Я проснулась и больше не могла уснуть в ту ночь. А потом я долго помнила этот сон и думала, что, может быть, выйду замуж за летчика. И даже название парохода, прошедшего в том сне недалеко от берега, запомнила – «Дай-го Мидори-мару»…
Прошло два или три года. И вот как-то дядя привез меня на курорт с горячими источниками. Мы только что приехали, было раннее утро, я пошла прогуляться. Тот самый пейзаж – роща, море, тропинка. И Вы шли по тропинке…
Увидев меня, Вы облегченно вздохнули и направились прямо ко мне, словно мой взгляд притянул Вас.
– Вы не скажете, как отсюда добраться до города?
Я покраснела до корней волос и почему-то посмотрела на море. Знаете, что я там увидела? Вдоль берега шел пароход, и на его борту отчетливо выделялась надпись: «Дай-го Мидори-мару!»
Я молча шла впереди, и все во мне дрожало, каждая клеточка. А вы шли за мной.
– Вы в город возвращаетесь?… Не знаете случайно, где здесь авторемонтная станция или хотя бы какая-нибудь велосипедная мастерская?… Вы уж простите, что я так бесцеремонно с вами заговорил. Но, понимаете, со мной случилась дурацкая история. Я путешествую… на мотоцикле… Ехал и вдруг за поворотом телега. Лошадь испугалась шума мотора, шарахнулась в сторону, я резко свернул в другую сторону и врезался в скалу. Мотоциклу здорово досталось…
Мы прошли совсем немного, не больше двух те, и уже болтали, как давнишние знакомые. Я сказала:
– У меня такое чувство, будто я уже раньше где-то с вами встречалась…
Вы ответили:
– Да… Я тоже думаю – как это я до сих пор с вамп не встретился… То есть… ну, то же самое, что у вас – будто мы уже виделись однажды, а по-настоящему встретились лишь сейчас…
Так мы и шли. И если Вы оказывались немного впереди, я мысленно окликала Вас, и Вы сейчас же оборачивались.
И то же самое повторялось много, много раз в курортном городке у горячих источников: стоило мне увидеть Вас, даже издали, в спину, и Вы немедленно оборачивались.
И мы много гуляли вместе. И где бы мы ни проходили, мне казалось – уже не в первый раз.

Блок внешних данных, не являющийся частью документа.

Lemma device_registry_witness :
  ∃ k', @register_device (typing []) no_drivers 1 0x8000 dev1 = Done 0 k' ∧
    find_device (k_dev k') DEV_NULL [0x8000; 4112] = Some 4112.
Proof.
  destruct (@device_registry (typing []) no_drivers 1 dev1 [4112] DEV_NULL dev1_registry)
    as (_ & Hr & _); [cbn; lia|].
  destruct (Hr 0x8000 dev_zero) as (r & k' & E & H);
    [reflexivity|discriminate|set_solver|intros o [= <-]; right; reflexivity|].
  destruct H as (-> & _ & _ & Hn). exists k'. split; [exact E|]. rewrite Hn by discriminate. reflexivity.
Defined.

Lemma unregister_device_frees_witness :
  ∃ k', unregister_device 1 DEV_NULL dev1 = Done 0 k' ∧ heap_rep k' heap0_blocks.
Proof.
  pose proof (unregister_device_frees 1 dev1 [4112] DEV_NULL heap1_blocks dev1_registry) as H.
  destruct (H ltac:(cbn; lia) (heap_rep_ext heap1 dev1 _ eq_refl eq_refl heap1_rep)
    [] (mk_blk 4096 40 false) [mk_blk 4136 216 true] eq_refl eq_refl eq_refl) as (l1 & l2 & k' & _ & E & _ & _ & Hh).
  exists k'. split; [exact E|exact Hh].
Defined.
Lemma probe_spins fuel drive ch k :
  channels (k_ata k) !! Z.to_nat (drive / 2) = Some ch →
  (∀ io, hw_in8 io (u16 (base ch + ATA_STATUS)) = 0xFF) → ata_probe fuel drive k = Spin.
Proof.
  intros Hch Hff. unfold ata_probe. destruct (select_run drive (base ch) k) as (l & k1 & E & L & _); [by rewrite Hch|].
  assert (Hch1 : channels (k_ata k1) !! Z.to_nat (drive / 2) = Some ch) by by rewrite (logged_ata _ _ _ L).
  rewrite (bind_done _ _ _ _ _ E), (bind_done _ _ _ _ _ (channel_at_run _ _ _ Hch1)).
  unfold outb. rewrite bind_modify.
  match goal with |- bind (inb ?p) _ ?k = _ => destruct (inb_run p k) as (v & E3 & V) end.
  rewrite (bind_done _ _ _ _ _ E3). rewrite Hff in V. subst v. change (u8 255 =? 0) with false. cbv iota.
  unfold bind at 1. by rewrite wait_busy_spins.
Qed.

(** The register constants are absolute port numbers, to which the driver adds
    the channel's base again: the status register it polls on the first channel is
    port 0x3E7.  On a machine with no device at that port, where it reads 0xFF,
    [init_ata] waits forever, and the kernel's start with it. *)
Theorem init_ata_hangs fuel k :
  (∀ io, hw_in8 io 0x3E7 = 0xFF) → init_ata fuel k = Spin.
Proof.
  intros Hff. unfold init_ata. print_step. unfold upd_ata at 1. rewrite bind_modify.
  set (k1 := set_ata _ _).
  assert (Hw : writes_within 0 (4 * sizeof_ata_device) (for_list (seqZ 0 4) (λ i,
    dev_store st8 1 (dev_at i dev_present) 0 ;;;
    dev_store st32 4 (dev_at i dev_size) 0 ;;;
    dev_store st8 1 (dev_at i dev_model) 0))).
  { apply within_for. intros i [Hi1 Hi2]%elem_of_seqZ.
    apply within_bind; [|apply within_bind]; [apply within_st8|apply within_st32|apply within_st8];
      try (apply in_devices_member; done || lia);
      unfold dev_at, sizeof_ata_device, dev_present, dev_size, dev_model; lia. }
  destruct (Hw k1) as (m & E & _). rewrite (bind_done _ _ _ _ _ E).
  set (k2 := put_devices m k1).
  change (seqZ 0 4) with (0 :: seqZ 1 3). cbn [probe_all]. rewrite bind_assoc. unfold bind at 1.
  by rewrite (probe_spins fuel 0 (mk_channel 0x1F0 0x3F6 0 0) k2 eq_refl Hff).
Qed.

End Records.

(** ** Witnesses: a machine whose disk is always ready *)

Definition hardware_words `{Hardware} : WordPorts.
Proof.
  refine {| inw port k := let v := u16 (hw_in16 (k_io k) (u16 port)) in
              Done v (set_io (In16 (u16 port) v :: k_io k) k);
            outw port v k := Done tt (set_io (Out16 (u16 port) (u16 v) :: k_io k) k) |}.
  - intros port k. eexists. split; [apply u16_range|reflexivity].
  - reflexivity.
Defined.

Definition ready_disk : Hardware := {|
  hw_in8 _ port := if port =? 0x3E7 then ATA_SR_DRDY else 0;
  hw_in16 io _ := Z.of_nat (length io) |}.

Definition ready_words : WordPorts := @hardware_words ready_disk.

Lemma ready_settles : @settles ready_disk 1.
Proof. intros io port. left. cbn. by destruct (port =? 999). Qed.

(** The first drive is present on the first channel. *)
Definition ata0 : kernel :=
  set_ata (mk_ata_state [mk_channel 0x1F0 0x3F6 0 0; mk_channel 0x170 0x376 0 0]
    (st8 ∅ (dev_at 0 dev_present) 1) true) kernel_bss.

Lemma ata0_drive : drive_ok (k_ata ata0) 0 0x1F0 0x1F0 0.
Proof. split; [lia|reflexivity..]. Qed.

Lemma read_sectors_transfers_witness :
  ∃ (r : nat) ws l k', @ata_read_sectors ready_disk ready_words 1 0 7 2 0x8000 ata0 = Done (Z.of_nat r) k' ∧
    length ws = (256 * r)%nat ∧ received 0x8000 ws l ata0 k'.
Proof.
  pose proof (@read_sectors_transfers ready_disk ready_words 1 0 7 2 0x8000 0x1F0 0x1F0 0 ata0
    ready_settles ata0_drive ltac:(lia) ltac:(unfold in_space; lia)) as H.
  change (usable (k_ata ata0) 0 && negb (2 =? 0)) with true in H. cbv iota in H.
  destruct H as (r & ws & l & k' & E & _ & Hlen & _ & Hrc).
  exists r, ws, l, k'. split; [exact E|]. split; [exact Hlen|exact Hrc].
Defined.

И что бы мы ни делали, я думала – это уже было когда-то…
А потом нить, протянутая от сердца к сердцу, порвалась. Да, да, это так! Вы замечали, как резонирует камертон, если на скрипке берут какую-нибудь ноту? Такой же резонанс Ваша душа вызывала в моей… Так почему же ничто не откликнулось во мне, когда Вы умерли?… Может быть, произошла авария на приемной станции моей или Вашей души?…

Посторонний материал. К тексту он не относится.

(* ===== verification/User.v ===== *)
(** * The user programs (user/init.c, user/shell.c, user/test.c)

    The three programs as interaction trees over the system calls, run against the
    modelled kernel.  The addresses of string literals and of locals in memory are
    the compiler's: the class [UserFrame].  What a program shows is compared with a
    transcript, a list of characters, by what the characters make of the screen. *)

From S2P Require Import Prelude Memory Types Machine Screen Pmm Paging Interrupts Process Device Cstring Syscall Userland Console.
From ITree Require Import Core.ITreeDefinition.
Import ScreenH ProcessH InterruptH SyscallH.

(** ** The calls, by the prototypes of include/syscall.h *)

Definition sys_exit (exit_code : Z) : program Z := ITree.trigger (Sys h_sys_exit exit_code 0 0).
Definition sys_fork : program Z := ITree.trigger (Sys h_sys_fork 0 0 0).
Definition sys_read (fd buf count : Z) : program Z := ITree.trigger (Sys h_sys_read fd buf count).
Definition sys_write (fd buf count : Z) : program Z := ITree.trigger (Sys h_sys_write fd buf count).
Definition sys_open (path flags mode : Z) : program Z := ITree.trigger (Sys h_sys_open path flags mode).
Definition sys_close (fd : Z) : program Z := ITree.trigger (Sys h_sys_close fd 0 0).
Definition sys_waitpid (pid status options : Z) : program Z := ITree.trigger (Sys h_sys_waitpid pid status options).
Definition sys_getpid : program Z := ITree.trigger (Sys h_sys_getpid 0 0 0).
Definition sys_sleep (milliseconds : Z) : program Z := ITree.trigger (Sys h_sys_sleep milliseconds 0 0).
Definition sys_gettime : program Z := ITree.trigger (Sys h_sys_gettime 0 0 0).
Definition sys_yield : program Z := ITree.trigger (Sys h_sys_yield 0 0 0).
Definition sys_sbrk (increment : Z) : program Z := ITree.trigger (Sys h_sys_sbrk increment 0 0).

(** [include/fs.h], line 35 *)
Definition O_RDWR : Z := 0x0002.

(** The string literals, by their contents, and the locals of the programs that
    have an address. *)
Class UserFrame := {
  lit : list Z → Z;
  shell_buf : Z;
  test_buf : Z;
  test_status : Z;
  test_msg : Z;
  test_hex : Z }.

#[local] Open Scope user_scope.

(** [for (int i = 0; i < n; i++) body(i)], with early exit on [false]; whether it ran
    to the end. *)
Fixpoint for_to (n : nat) (i : Z) (body : Z → program bool) : program bool :=
  match n with
  | O => Ret true
  | S n => let* ok := body i in if ok : bool then for_to n (i + 1) body else Ret false
  end.

(** Storing the bytes of an initialiser. *)
Fixpoint store_bytes (a : Z) (l : list Z) : program unit :=
  match l with
  | [] => Ret tt
  | c :: l => ITree.trigger (Store8 a c) ;;; store_bytes (a + 1) l
  end.

Section Programs.
Context `{UserFrame}.

(** [sys_write(1, s, n)] of a literal. *)
Definition say (s : list Z) (n : Z) : program Z := sys_write 1 (lit s) n.

(** ** user/init.c *)

Definition init_body (_ : unit) : program (unit + unit) := sys_yield ;;; Ret (inl tt).
Definition init_loop : program unit := ITree.iter init_body tt.

Definition init_start : program unit :=
  say (cstr "Init process is running!" ++ [10]) 25 ;;;
  init_loop.

(** ** user/shell.c *)

(** One round of the loop, lines 10-16; [char] is signed. *)
Definition shell_round : program unit :=
  let* n := sys_read 0 shell_buf 1 in
  (if 0 <? n then
     sys_write 1 shell_buf 1 ;;;
     let* c := ITree.trigger (Load8 shell_buf) in
     if s8 c =? 10 then say (cstr "Shell> ") 7 ;;; Ret tt else Ret tt
   else Ret tt) ;;;
  sys_yield ;;;
  Ret tt.

Definition shell_body (_ : unit) : program (unit + unit) := shell_round ;;; Ret (inl tt).
Definition shell_loop : program unit := ITree.iter shell_body tt.

Definition shell_start : program unit :=
  say (cstr "Shell> ") 7 ;;;
  shell_loop.

(** ** user/test.c *)

(** [do { buf[len++] = '0' + (n % 10); n /= 10; } while (n > 0);] *)
Definition digits_body (s : Z * Z) : program (Z * Z + Z) :=
  let '(len, n) := s in
  ITree.trigger (Store8 (test_buf + len) (48 + Z.rem n 10)) ;;;
  let len := len + 1 in
  let n := Z.quot n 10 in
  Ret (if 0 <? n then inl (len, n) else inr len).

Definition digits_loop (n : Z) : program Z := ITree.iter digits_body (0, n).

(** [for (int i = len - 1; i >= 0; i--) sys_write(1, &buf[i], 1);] *)
Definition print_body (i : Z) : program (Z + unit) :=
  if 0 <=? i then sys_write 1 (test_buf + i) 1 ;;; Ret (inl (i - 1)) else Ret (inr tt).

Definition print_back (len : Z) : program unit := ITree.iter print_body (len - 1).

Definition show_number (n : Z) : program unit := let* len := digits_loop n in print_back len.

(** Lines 10-25. *)
Definition test_getpid : program unit :=
  say (cstr "1. Testing getpid()... ") 23 ;;;
  let* pid := sys_getpid in
  say (cstr "PID=") 4 ;;;
  show_number pid ;;;
  say [10] 1 ;;;
  Ret tt.

(** Lines 31-48. *)
Definition test_child : program unit :=
  say (cstr "  Child process running" ++ [10]) 24 ;;;
  say (cstr "  Child PID: ") 13 ;;;
  let* pid := sys_getpid in
  show_number pid ;;;
  say [10] 1 ;;;
  say (cstr "  Child exiting" ++ [10]) 16 ;;;
  sys_exit 0 ;;;
  Ret tt.

(** Lines 50-65. *)
Definition test_parent (child : Z) : program unit :=
  say (cstr "  Parent waiting for child..." ++ [10]) 30 ;;;
  sys_waitpid child test_status 0 ;;;
  say (cstr "  Child exited with status: ") 28 ;;;
  let* status := ITree.trigger (Load32 test_status) in
  show_number (s32 status) ;;;
  say [10] 1 ;;;
  Ret tt.

(** Lines 28-68. *)
Definition test_fork : program unit :=
  say (cstr "2. Testing fork()..." ++ [10]) 21 ;;;
  let* child := sys_fork in
  if child =? 0 then test_child
  else if 0 <? child then test_parent child
  else say (cstr "  Fork failed" ++ [10]) 14 ;;; Ret tt.

(** Lines 71-87. *)
Definition test_sleep : program unit :=
  say (cstr "3. Testing sleep()..." ++ [10]) 22 ;;;
  let* start := sys_gettime in
  sys_sleep 1000 ;;;
  let* end_ := sys_gettime in
  say (cstr "  Slept for ") 12 ;;;
  show_number (s32 (end_ - start)) ;;;
  say (cstr " ms" ++ [10]) 4 ;;;
  Ret tt.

Или я сама сломала свою приемную станцию?… Сознательно, чтобы не нарушать покоя Вашего и Вашей жены… Наверно, мне стало страшно – очень уж велика была во мне эта душевная сила, способная проникать в пространство и время…
Говорят, у тех, кто со всей реальностью и остротой представлял себе крестные муки Христа, начиная с Франциска Ассизского и кончая юными, глубоко религиозными девушками, на теле проступала кровь, словно их самих кололи копьем… Говорят, некоторые души, будь то души живых или усопших, силой своего проклятия могут убить человека… Когда я узнала о Вашей смерти, я все сжалась и еще больше, чем раньше, захотела превратиться в цветок.
Страстное воинство душ потустороннего мира и мира земного постоянно бьется, пытаясь уничтожить границы между двумя этими мирами, пытаясь перекинуть мост между жизнью и смертью и избавить живущих от горечи смертной разлуки. Во всяком случае, так утверждают спириты.
Может быть.
Но теперь, в эти дни, я бы хотела, чтобы мы с Вами превратились в алые цветы сливы или душистого олеандра и чтобы бабочки, перенося пыльцу с цветка на цветок, сыграли нашу свадьбу.
Тогда не пришлось бы мне – как я это делаю сейчас, следуя горькому людскому обычаю, – разговаривать с умершим.